The Unsinkable Moly

In last year’s Tax Day blog, “Good Golly Miss Moly,” I wrote about how molybdenum (aka Moly to industry insiders) would be a metal to watch in the coming years as it’s a major component in steel. As we know, steel is critical to building infrastructure and it’s also used heavily in the construction of nuclear power plants. The price of moly has been on a steady rise (except for last year’s credit crisis which tanked it along with the entire materials sector) due to the increasing steel capacity utilization rates in developing countries and improving steel capacity utilization rates in the developed nations. Over the past 50 years, annual moly growth has been averaging a steady 4%, but in 2007 that number jumped to 6.4% mainly due to increasing demand from China.

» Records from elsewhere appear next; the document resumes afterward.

(** The run of an upload whose batches are all accepted at their first
    attempt. *)
Lemma upload_batch_accepted_run self collection_name dataset embeddings
    named_vector vector_name :
  let B := batch_size (config self) in
  let batches := batch_count (len dataset) B in
  length dataset = length embeddings ->
  0 < B ->
  (enable_retry (config self) = true -> 0 < max_retries (config self)) ->
  accepted_from (client self) 0 batches ->
  exists tr,
    upload_batch self collection_name dataset embeddings named_vector
                 vector_name []
    = (Ok (len dataset), tr)
    /\ upsert_calls tr
       = (fun k => (collection_name,
                    batch_points named_vector vector_name B dataset
                                 embeddings k))
         <$> seq 0 batches
    /\ sleep_calls tr = [].
Proof.
  intros B batches Hlen HB Hmax Hacc.
  destruct (upload_loop_accepted self collection_name dataset embeddings
              named_vector vector_name (seq 0 batches) [] 0 [])
    as (evs & Hrun & Hcalls & Hsleeps); [done|done| |].
  { by rewrite length_seq. }
  exists evs. split; [|by split].
  unfold upload_batch.
  destruct (Z.eqb_spec (len dataset) (len embeddings)) as [_|Hne];
    [|unfold len in Hne; lia].
  cbn [negb]. rewrite range_batches by (unfold len; lia).
  rewrite app_nil_r in Hrun.
  etrans; [exact Hrun|]. cbn [upload_loop app].
  unfold ret. f_equal.
  subst batches B. rewrite batch_points_total by done.
  by rewrite Z.add_0_l.
Qed.

(** X2.  In an upload whose batches are all accepted, the points sent,
    taken over all upserts in order, are the entries of the zipped corpus
    numbered from 0: every item is sent exactly once, item [i] under the
    identifier [i], so the identifiers sent are 0, 1, ..., n-1 with no
    repetition. *)
Theorem uploaded_points_cover_corpus self collection_name dataset embeddings
    named_vector vector_name :
  let B := batch_size (config self) in
  length dataset = length embeddings ->
  0 < B ->
  (enable_retry (config self) = true -> 0 < max_retries (config self)) ->
  accepted_from (client self) 0 (batch_count (len dataset) B) ->
  exists tr,
    upload_batch self collection_name dataset embeddings named_vector
                 vector_name []
    = (Ok (len dataset), tr)
    /\ concat (snd <$> upsert_calls tr)
       = imap (fun j => point_of named_vector vector_name (Z.of_nat j))
              (zip dataset embeddings)
    /\ id <$> concat (snd <$> upsert_calls tr) = seqZ 0 (len dataset)
    /\ NoDup (id <$> concat (snd <$> upsert_calls tr)).
Proof.
  intros B Hlen HB Hmax Hacc.
  destruct (upload_batch_accepted_run self collection_name dataset
              embeddings named_vector vector_name)
    as (tr & Hrun & Hcalls & _); try done.
  assert (concat (snd <$> upsert_calls tr)
          = imap (fun j => point_of named_vector vector_name (Z.of_nat j))
                 (zip dataset embeddings)) as Hall.
  { rewrite Hcalls, <- list_fmap_compose.
    rewrite <- (batch_points_concat named_vector vector_name dataset
                                    embeddings B) by done.
    f_equal. }
  assert (id <$> concat (snd <$> upsert_calls tr) = seqZ 0 (len dataset))
    as Hids.
  { rewrite Hall.
    rewrite (imap_ext _ (fun j => point_of named_vector vector_name
                                           (0 + Z.of_nat j)))
      by (intros; f_equal).
    rewrite imap_point_ids, length_zip_with. unfold len. do 2 f_equal. lia. }
  exists tr. split; [done|]. split; [done|]. split; [done|].
  rewrite Hids. apply NoDup_seqZ.
Qed.

End UploaderEdges.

Now China is one of the world’s major moly producers but it’s appetite for the metal (and for pretty much everything else on the periodic table) has turned it into a moly importer (it now accounts for 25% of Thomson Creek’s sales) and one of the reasons why it’s been trying to partner with other miners.

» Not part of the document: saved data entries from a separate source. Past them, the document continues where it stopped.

(** The same for [avl_rotate_right]. *)
Lemma s_rotr_ok σ ll b db cb hb lr a d c h r k :
  let t := Node (Node ll b db cb hb lr) a d c h r in
  swf σ (plug t k) → hole_ok cmp k db →
  ∃ σ', avl_rotate_right cmp (Some a) σ = Some (tt, σ') ∧
        swf σ' (plug (s_rotr_t t) k) ∧ s_same σ σ'.
Proof.
  intros t Hwf Hside. subst t.
  apply swf_plug in Hwf as (Hroot & Hrep & Hctx & Hnd).
  destruct σ as [rt sz m]. simpl in *|-.
  destruct Hrep as (Ha & (Hb & Hll & Hlr) & Hr).
  unfold avl_rotate_right, relink, avl_update_node_height.
  destruct lr as [|lrl x dx cx hx lrr]; destruct k as [|[p dp cp hp s|s p dp cp hp] k'];
    simpl in *|-.
  all: try destruct Hctx as (Hp & Hs & Hk').
  all: try destruct Hlr as (Hx & Hlrl & Hlrr).
  all: s_run_code Hnd; (split; [|s_same_tac Hnd]); apply swf_plug; simpl; split_and!.
  all: s_wf_goal Hnd.
Qed.

(** [avl_update_node_height] recomputes the stored height of the root of
    a subtree. *)
Lemma s_upheight_ok σ l a d c h r k :
  let t := Node l a d c h r in
  swf σ (plug t k) →
  ∃ σ', avl_update_node_height (Some a) σ = Some (tt, σ') ∧
        swf σ' (plug (s_upheight_t t) k) ∧ s_same σ σ'.
Proof.
  intros t Hwf. subst t.
  apply swf_plug in Hwf as (Hroot & Hrep & Hctx & Hnd).
  destruct σ as [rt sz m]. simpl in *|-.
  destruct Hrep as (Ha & Hl & Hr).
  unfold avl_update_node_height.
  s_run_code Hnd; (split; [|s_same_tac Hnd]); apply swf_plug; simpl; split_and!.
  all: s_wf_goal Hnd.
Qed.

End SclRot.

Import Shape.

Section SclRound.
Import SclAvl SclTactics.
Context {T : Type}.
Variable cmp : T → T → Z.
Implicit Types (t l r : tree T) (k : list (frame T)) (σ : avl_tree_t T).
Implicit Types (m : gmap positive (avl_tree_node_t T)).

Lemma s_rotl_gen σ t k :
  swf σ (plug t k) → (∀ x, x ∈ keys t → hole_ok cmp k x) →
  ∃ σ', avl_rotate_left cmp (optr t) σ = Some (tt, σ') ∧
        swf σ' (plug (s_rotl_t t) k) ∧ s_same σ σ'.
Proof.
  intros Hwf Hside. destruct t as [|l a d c h [|rl b db cb hb rr]].
  - exists σ. split; [done|]. split; [done|apply s_same_refl].
  - exists σ. split; [|split; [done|apply s_same_refl]].
    pose proof (swf_root_lookup _ _ _ _ _ _ _ _ Hwf) as Hl.
    unfold avl_rotate_left, bind, get. cbn [optr]. by rewrite Hl.
  - apply s_rotl_ok; [done|]. apply Hside. simpl.
    rewrite !elem_of_app, !elem_of_cons, !elem_of_app, !elem_of_cons. auto.
Qed.

Lemma s_rotr_gen σ t k :
  swf σ (plug t k) → (∀ x, x ∈ keys t → hole_ok cmp k x) →
  ∃ σ', avl_rotate_right cmp (optr t) σ = Some (tt, σ') ∧
        swf σ' (plug (s_rotr_t t) k) ∧ s_same σ σ'.
Proof.
  intros Hwf Hside. destruct t as [|[|ll b db cb hb lr] a d c h r].
  - exists σ. split; [done|]. split; [done|apply s_same_refl].
  - exists σ. split; [|split; [done|apply s_same_refl]].
    pose proof (swf_root_lookup _ _ _ _ _ _ _ _ Hwf) as Hl.
    unfold avl_rotate_right, bind, get. cbn [optr]. by rewrite Hl.
  - apply s_rotr_ok; [done|]. apply Hside. simpl.
    rewrite !elem_of_app, !elem_of_cons. auto.
Qed.

Lemma s_upheight_gen σ t k :
  swf σ (plug t k) →
  ∃ σ', avl_update_node_height (optr t) σ = Some (tt, σ') ∧
        swf σ' (plug (s_upheight_t t) k) ∧ s_same σ σ'.
Proof.
  intros Hwf. destruct t as [|l a d c h r].
  - exists σ. split; [done|]. split; [done|apply s_same_refl].
  - by apply s_upheight_ok.
Qed.

Lemma s_balance_ok σ par t :
  srep_tree (mem σ) par t →
  avl_get_node_balance (optr t) σ = Some (s_bal t, σ).
Proof.
  intros Hrep. destruct t as [|l a d c h r]; [done|].
  destruct Hrep as (Ha & Hl & Hr).
  unfold avl_get_node_balance, bind, get. cbn [optr]. rewrite Ha. simpl.
  rewrite Ha. simpl.
  destruct l as [|ll x dx cx hx lr]; destruct r as [|rl y dy cy hy rr]; simpl in *.
  - done.
  - destruct Hr as (-> & _). done.
  - destruct Hl as (-> & _). done.
  - destruct Hl as (-> & _). destruct Hr as (-> & _). done.
Qed.

Lemma s_get_parent_near σ t k a :
  swf σ (plug t k) → s_near a t →
  get parent a σ = Some (if decide (optr t = Some a) then ocpar k else optr t, σ).
Proof.
  intros Hwf Hnear.
  apply swf_plug in Hwf as (_ & Hrep & _ & Hnd).
  unfold get, s_near in *. destruct t as [|l b d c h r]; simpl in *.
  { destruct Hnear as [?|[?|?]]; congruence. }
  destruct Hrep as (Hb & Hl & Hr).
  destruct Hnear as [[= ->]|[E|E]].
  - rewrite Hb. simpl. by rewrite decide_True.
  - destruct l as [|ll x dx cx hx lr]; simpl in *; [congruence|].
    injection E as ->.
    destruct Hl as (-> & _). simpl. rewrite decide_False; [done|].
    assert (b ≠ a) as Hne by nd Hnd. congruence.
  - destruct r as [|rl x dx cx hx rr]; simpl in *; [congruence|].
    injection E as ->.
    destruct Hr as (-> & _). simpl. rewrite decide_False; [done|].
    assert (b ≠ a) as Hne by nd Hnd. congruence.
Qed.

(** The rotations of one case of the fix-up, run on a subtree. *)
Lemma s_exec_case_ok σ cs l a d c h r k :
  let t := Node l a d c h r in
  swf σ (plug t k) → bst cmp t → (∀ x, x ∈ keys t → hole_ok cmp k x) →
  ∃ σ', s_exec_case cmp cs a σ = Some (tt, σ') ∧
        swf σ' (plug (s_apply_case cs t) k) ∧ s_same σ σ'.
Proof.
  intros t Hwf Hbst Hside. subst t.
  destruct cs; simpl s_exec_case.
  - exists σ. split; [done|]. split; [done|apply s_same_refl].
  - by apply (s_rotr_gen σ (Node l a d c h r) k).
  - by apply (s_rotl_gen σ (Node l a d c h r) k).
  - destruct (s_rotl_gen σ l (FL a d c h r :: k)) as (σ1 & E1 & Hwf1 & Hs1); [done|..].
    { intros x Hx. simpl. destruct Hbst as (Hl & _).
      rewrite Forall_forall in Hl. specialize (Hl x Hx). zbool. }
    unfold bind at 1. unfold get. rewrite (swf_root_lookup _ _ _ _ _ _ _ _ Hwf). simpl.
    unfold bind at 1. rewrite E1.
    destruct (s_rotr_gen σ1 (Node (s_rotl_t l) a d c h r) k) as (σ2 & E2 & Hwf2 & Hs2);
      [done|..].
    { intros x Hx. apply Hside. simpl in *.
      assert (keys (s_rotl_t l) = keys l) as Hk.
      { clear. destruct l as [|l1 a1 d1 c1 h1 [|rl b db cb hb rr]]; simpl; try done.
        by rewrite <- app_assoc. }
      by rewrite Hk in Hx. }
    simpl in E2. exists σ2. split; [done|]. split; [done|]. by eapply s_same_trans.
  - destruct (s_rotr_gen σ r (FR l a d c h :: k)) as (σ1 & E1 & Hwf1 & Hs1); [done|..].
    { intros x Hx. simpl. destruct Hbst as (_ & Hr & _).
      rewrite Forall_forall in Hr. specialize (Hr x Hx). zbool. }
    unfold bind at 1. unfold get. rewrite (swf_root_lookup _ _ _ _ _ _ _ _ Hwf). simpl.
    unfold bind at 1. rewrite E1.
    destruct (s_rotl_gen σ1 (Node l a d c h (s_rotr_t r)) k) as (σ2 & E2 & Hwf2 & Hs2);
      [done|..].
    { intros x Hx. apply Hside. simpl in *.
      assert (keys (s_rotr_t r) = keys r) as Hk.
      { clear. destruct r as [|[|ll b db cb hb lr] a1 d1 c1 h1 r1]; simpl; try done.
        by rewrite <- app_assoc. }
      by rewrite Hk in Hx. }
    simpl in E2. exists σ2. split; [done|]. split; [done|]. by eapply s_same_trans.
Qed.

Moly is commonly found along with copper so it’s natural that many companies that are principally engaged in copper mining also extract moly as a by-product. Companies that mine moly as a secondary ore are Freeport-McMoran (FCX), Rio Tinto (RTP), Southern Copper (PCU), and BHP Billiton (BHP).

Two US Moly Miners
As for those enterprises that mine moly as their principal ore, several are privately held.  There are only two that trade publicly in this country: Thomson Creek (TC) and General Moly (GMO). Thomson Creek has been physically mining the metal while General Moly is still in the planning and permitting stages of developing its two mine areas. Their Mt. Hope project in Nevada is purported to be the largest and highest grade moly deposit in the world with 1.3 billion pounds of extractable ore. The company owns 80% of this project along with Posco (PKS) steel.

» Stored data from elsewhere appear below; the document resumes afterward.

(** X22: Upserting candidates never removes or reorders a stored lead: each
    lead stays under its id with its name, country, score, priority,
    contacts, context and [last_seen], gains source hits and stack tags
    only at the end, and keeps a segment or website that is set; leads
    whose id no candidate has are not touched at all; new leads are
    appended.  This holds of the store that the loop leaves, also when a
    candidate ends it with an exception. *)
Theorem upsert_all_keeps (t : Time) (rcs : list RawCompany) (LEADS : LeadStore) :
  (forall k l, dict_get k LEADS = Some l ->
     exists l', dict_get k (snd (upsert_all U t rcs LEADS)) = Some l' /\ merged l l')
  /\ (forall k, ~ In k (map (cid_of U) rcs) ->
        dict_get k (snd (upsert_all U t rcs LEADS)) = dict_get k LEADS)
  /\ exists new,
       map fst (snd (upsert_all U t rcs LEADS)) = (map fst LEADS ++ new)%list
       /\ incl new (map (cid_of U) rcs).
Proof.
  destruct (upsert_all_merged t rcs LEADS) as ([Hm _] & Ho & Hnew).
  split; [exact Hm|]. split; [exact Ho | exact Hnew].
Qed.

Lemma merge_task_merged (t : Time) (req : ScanRequest) (total : Z)
  (st : ScanState) (task : SourceName * string) :
  store_merged (ss_leads st) (ss_leads (snd (merge_task U E t req total st task))).
Proof.
  destruct task as [src c]. unfold merge_task.
  destruct (scan_task E req src c) as [rows err].
  destruct err; [apply store_merged_refl|].
  pose proof (upsert_all_merged t rows (ss_leads st)) as [Hm _].
  destruct (upsert_all U t rows (ss_leads st)) as [[u|e] leads]; exact Hm.
Qed.

Lemma merge_tasks_merged (t : Time) (req : ScanRequest) (total : Z)
  (tasks : list (SourceName * string)) :
  forall st : ScanState,
  store_merged (ss_leads st) (ss_leads (snd (merge_tasks U E t req total tasks st))).
Proof.
  induction tasks as [|task tasks IH]; intros st; [apply store_merged_refl|].
  pose proof (merge_task_merged t req total st task) as Hm.
  cbn [merge_tasks].
  destruct (merge_task U E t req total st task) as [[u|e] st1]; cbn [snd] in *.
  - eapply store_merged_trans; [exact Hm | apply IH].
  - exact Hm.
Qed.

(** X23: A scan, whether it completes or ends with an exception, keeps every
    stored lead in the sense above and appends the new ones; it registers
    its job under the new id and leaves every other job as it is. *)
Theorem start_scan_keeps (t : Time) (jid : string) (req : ScanRequest)
  (LEADS : LeadStore) (JOBS : JobRegistry) :
  let '(_, LEADS', JOBS') := start_scan U E t jid req LEADS JOBS in
  (forall k l, dict_get k LEADS = Some l ->
     exists l', dict_get k LEADS' = Some l' /\ merged l l')
  /\ (exists new, map fst LEADS' = (map fst LEADS ++ new)%list)
  /\ (exists job, JOBS' !! jid = Some job /\ job_id job = jid
                  /\ started_at job = Some t)
  /\ (forall other, other <> jid -> JOBS' !! other = JOBS !! other).
Proof.
  unfold start_scan.
  destruct (Z.min MAX_WORKERS _ <=? 0)%Z.
  - destruct (store_merged_refl LEADS) as [Hm Hk].
    split; [exact Hm|]. split; [exact Hk|]. split.
    + eexists. rewrite lookup_insert_eq. now split.
    + intros other Hne. now rewrite lookup_insert_ne.
  - match goal with
    | |- context [merge_tasks U E t req ?n ?ts ?st] =>
        destruct (merge_tasks_merged t req n ts st) as [Hm Hk];
        destruct (merge_tasks U E t req n ts st) as [[u|e] st']
    end; cbn [ss_leads snd] in Hm, Hk.
    + split; [exact Hm|]. split; [exact Hk|]. split.
      * eexists. rewrite lookup_insert_eq. now split.
      * intros other Hne. rewrite !lookup_insert_ne by congruence. reflexivity.
    + split; [exact Hm|]. split; [exact Hk|]. split.
      * eexists. rewrite lookup_insert_eq. now split.
      * intros other Hne. now rewrite lookup_insert_ne.
Qed.

End ScanKeeps.


(** ** The progress of a scan *)

Lemma source_str_inj (a b : SourceName) : source_str a = source_str b -> a = b.
Proof. destruct a, b; cbn [source_str]; intros Heq; try reflexivity; discriminate. Qed.




Section ScanProgress.
Context (U : UrlLib) (E : ScanEnv).





End ScanProgress.



(** ** The form of a company id *)







(** ** The rows of an export *)

Lemma filter_if_In {A B} (o : option A) (test : A -> B -> bool) (rows : list B) (r : B) :
  In r (filter_if o test rows) <-> In r rows /\ forall v, o = Some v -> test v r = true.
Proof.
  destruct o as [v|]; cbn [filter_if].
  - rewrite filter_In. split.
    + intros [Hin Ht]. split; [exact Hin|]. now intros v' [= <-].
    + intros [Hin Ht]. split; [exact Hin | now apply Ht].
  - split; [intros Hin; split; [exact Hin | discriminate] | tauto].
Qed.

Lemma export_leb_ranks (a b : Lead) :
  (export_leb a b = true -> ranks_before a b)
  /\ (export_leb a b = false -> ranks_before b a).
Proof.
  unfold export_leb, ranks_before.
  destruct (tier (priority_class a) <? tier (priority_class b))%Z eqn:Hlt; cbn [orb].
  - apply Z.ltb_lt in Hlt. split; [now left | discriminate].
  - apply Z.ltb_ge in Hlt.
    destruct (tier (priority_class a) =? tier (priority_class b))%Z eqn:Heq; cbn [andb].
    + apply Z.eqb_eq in Heq.
      destruct (- score a <? - score b)%Z eqn:Hs; cbn [orb].
      * apply Z.ltb_lt in Hs. split; [intros _; right; split; lia | discriminate].
      * apply Z.ltb_ge in Hs.
        destruct (- score a =? - score b)%Z eqn:Hs'; cbn [andb].
        -- apply Z.eqb_eq in Hs'. split; intros _; right; split; lia.
        -- apply Z.eqb_neq in Hs'. split; [discriminate | intros _; right; split; lia].
    + apply Z.eqb_neq in Heq. split; [discriminate | intros _; left; lia].
Qed.

(** X26: The rows of an export are exactly the stored leads that pass every
    filter that is given: equal priority class (a null priority selects the
    unscored leads), country among the listed ones without regard to
    letter case, segment among the listed ones, at least one stack tag
    among the listed ones, score not below the minimum.  Each selected lead
    is written once for each time it is stored, and the rows are in
    ranking order: a better tier first, and within a tier the higher score
    first. *)
Theorem export_rows_spec (f : ExportFilters) (LEADS : LeadStore) :
  (forall r, In r (export_rows f LEADS) <->
     In r (dict_values LEADS)
     /\ (forall v, ef_priority f = Some v -> priority_class r = v)
     /\ (forall v, ef_countries f = Some v ->
           In (PyStr.upper (country r)) (List.map PyStr.upper v))
     /\ (forall v, ef_segments f = Some v -> In (segment r) v)
     /\ (forall v, ef_stacks f = Some v -> exists t, In t (stack_tags r) /\ In t v)
     /\ (forall v, ef_min_score f = Some v -> (v <= score r)%Z))
  /\ Permutation (export_rows f LEADS) (export_selected f LEADS)
  /\ StronglySorted ranks_before (export_rows f LEADS).
Proof.
  split; [|split].
  - intros r. unfold export_rows, export_selected.
    rewrite sort_by_In, !filter_if_In.
    unfold by_priority, by_countries, by_segments, by_stacks, by_min_score.
    split.
    + intros [[[[[Hin Hp] Hc] Hs] Ht] Hm]. split; [exact Hin|].
      split; [intros v Hv; exact (bool_decide_eq_true_1 _ (Hp v Hv))|].
      split; [intros v Hv; apply list_elem_of_In;
              exact (bool_decide_eq_true_1 _ (Hc v Hv))|].
      split; [intros v Hv; apply list_elem_of_In;
              exact (bool_decide_eq_true_1 _ (Hs v Hv))|].
      split.
      * intros v Hv. destruct (proj1 (existsb_exists _ _) (Ht v Hv)) as (t & Hin' & Ht').
        exists t. split; [exact Hin'|].
        apply list_elem_of_In. exact (bool_decide_eq_true_1 _ Ht').
      * intros v Hv. apply Z.leb_le. exact (Hm v Hv).
    + intros (Hin & Hp & Hc & Hs & Ht & Hm).
      repeat match goal with |- _ /\ _ => split end; try exact Hin.
      * intros v Hv. apply bool_decide_eq_true_2. now apply Hp.
      * intros v Hv. apply bool_decide_eq_true_2, list_elem_of_In. now apply Hc.
      * intros v Hv. apply bool_decide_eq_true_2, list_elem_of_In. now apply Hs.
      * intros v Hv. destruct (Ht v Hv) as (t & Hin' & Ht').
        apply existsb_exists. exists t. split; [exact Hin'|].
        apply bool_decide_eq_true_2, list_elem_of_In. exact Ht'.
      * intros v Hv. apply Z.leb_le. now apply Hm.
  - apply sort_by_perm.
  - apply sort_by_strongly.
    + exact ranks_before_trans.
    + intros a b. apply export_leb_ranks.
    + intros a b. apply export_leb_ranks.
Qed.

Lemma md_sections_count (rows : list Lead) :
  (length (md_section HOT rows) + length (md_section WARM rows)
   + length (md_section COLD rows)
   + length (List.filter (fun r => bool_decide (priority_class r = None)) rows))%nat
  = length rows.
Proof.
  unfold md_section. induction rows as [|r rows IH]; [reflexivity|].
  cbn [List.filter]. destruct (priority_class r) as [[| |]|];
    repeat case_bool_decide; try congruence; cbn [length]; lia.
Qed.

(** X27: The Markdown report lists a row in the section of its priority class
    and nowhere else, so a lead that was never scored is in no section
    although the summary line counts it: the three sections together fall
    short of the total by the number of unscored rows.  After a scoring
    pass no row is left out. *)
Theorem md_sections_spec (f : ExportFilters) (LEADS : LeadStore) :
  let rows := export_rows f LEADS in
  (forall p r, In r (md_section p rows) <-> In r rows /\ priority_class r = Some p)
  /\ (length (md_section HOT rows) + length (md_section WARM rows)
      + length (md_section COLD rows)
      + length (List.filter (fun r => bool_decide (priority_class r = None)) rows))%nat
     = length rows
  /\ let scored_rows := export_rows f (dict_update_all score_lead LEADS) in
     (length (md_section HOT scored_rows) + length (md_section WARM scored_rows)
      + length (md_section COLD scored_rows))%nat
     = length scored_rows.
Proof.
  cbv zeta. split; [|split].
  - intros p r. unfold md_section. now rewrite filter_In, bool_decide_eq_true.
  - apply md_sections_count.
  - rewrite <- (md_sections_count (export_rows f (dict_update_all score_lead LEADS))).
    match goal with
    | |- _ = (_ + length ?l)%nat => assert (Hnone : l = []); [|rewrite Hnone; cbn; lia]
    end.
    match goal with |- List.filter ?g ?l = [] =>
      assert (Hall : forall r, In r l -> g r = false) end.
    { intros r Hin. apply bool_decide_eq_false_2.
      unfold export_rows, export_selected in Hin.
      rewrite sort_by_In, !filter_if_In in Hin.
      destruct Hin as [[[[[Hin _] _] _] _] _].
      unfold dict_values, dict_update_all in Hin. rewrite map_map in Hin.
      apply in_map_iff in Hin. destruct Hin as ([k l] & <- & _). discriminate. }
    revert Hall. generalize (export_rows f (dict_update_all score_lead LEADS)).
    intros l. induction l as [|r l IH]; intros Hall; [reflexivity|].
    cbn [List.filter]. rewrite (Hall r) by now left.
    apply IH. intros r' Hr'. apply Hall. now right.
Qed.


(** ** The rows of an adapter *)

Lemma scan_cards_ok (src : SourceName) (ctry : string) (max_items : Z)
  (cards : list Card) :
  forall (results : list RawCompany) (seen : list string),
  rows_ok src ctry results seen ->
  (Z.of_nat (length results) < Z.max 1 max_items)%Z ->
  let '(results', seen', returned) :=
    scan_cards src ctry max_items cards results seen in
  rows_ok src ctry results' seen'
  /\ (Z.of_nat (length results') <= Z.max 1 max_items)%Z
  /\ (returned = false -> (Z.of_nat (length results') < Z.max 1 max_items)%Z).
Proof.
  induction cards as [|el cards IH]; intros results seen Hok Hlen; cbn [scan_cards].
  - split; [exact Hok|]. split; [lia | intros _; exact Hlen].
  - destruct (name_ok src (card_name el)) eqn:Hname; cbn [negb]; [|now apply IH].
    case_bool_decide as Hseen; [now apply IH|].
    assert (Hok' : rows_ok src ctry (results ++ [card_row src ctry el])
                     (card_name el :: seen)).
    { destruct Hok as (Hall & Hnd & Hincl). split; [|split].
      - apply Forall_app. split; [exact Hall|]. constructor; [|constructor].
        cbn. repeat split; [exact Hname | discriminate].
      - rewrite map_app. cbn [List.map card_row rc_name].
        apply NoDup_app. split; [exact Hnd|]. split; [|apply NoDup_singleton].
        intros x Hx Hx'. apply list_elem_of_singleton in Hx'. subst x.
        apply Hseen. apply list_elem_of_In, Hincl. now apply list_elem_of_In.
      - rewrite map_app. cbn [List.map card_row rc_name].
        intros x Hx. apply in_app_iff in Hx. destruct Hx as [Hx|[<-|[]]];
          [right; now apply Hincl | now left]. }
    assert (Hlen' : length (results ++ [card_row src ctry el]) = S (length results))
      by (rewrite length_app; cbn [length]; lia).
    destruct (max_items <=? Z.of_nat (length (results ++ [card_row src ctry el])))%Z
      eqn:Hfull.
    + split; [exact Hok'|]. split; [lia | discriminate].
    + apply Z.leb_gt in Hfull. apply IH; [exact Hok' | lia].
Qed.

One big problem facing General Moly is that it’s going to need big bucks–on the order of $700 million–to actually get the ore out of the ground. How it’s going to accomplish that has been a matter of message board speculation.

According to rknapton commenting on the Motley Fool’s Caps board on 5/19/09: “Will they [GMO] trade off a further portion of thier [sic] interest in the project to fund this? Raise a lot of debt? Issue (and dilute) more shares? These are huge questions and it’ll be interesting to see how it plays out. But, with the current low prices for moly, I think the general outlook for this company is dismal -which is already fully reflected in the stock price. That is why I think it might be a good buying opportunity here. As soon as the infrastructure demand for steel gets back on track, moly, with its low inventory levels should see a huge run up in price, and thus the moly producers such as TC (and GMO if they ever actually produce) will have a great run.”

Since this comment, the stocks of both companies have nearly doubled. However, there seems to have been some recent profit-taking in TC after it closed over $15 on August 1. Not so for GMO which broke $3 resistance only two days ago.

Barring a trade war with China, it’s possible to see speculators bid up General Moly to its next resistance area in the $5 to $5.20 region. If the company does receive its required financing at Street-acceptable terms, the stock could easily push past this level. For me to be a buyer of Thomson Creek, I’d need to see it resume its upward momentum and blow through the $15 level.

A safer, but less pure, play would be to buy the XME, the Metals & Mining ETF. All-in-all, current inventories of moly are at very low levels (estimated supply about one month) and unless the world sinks into another recession, demand for it can only rise.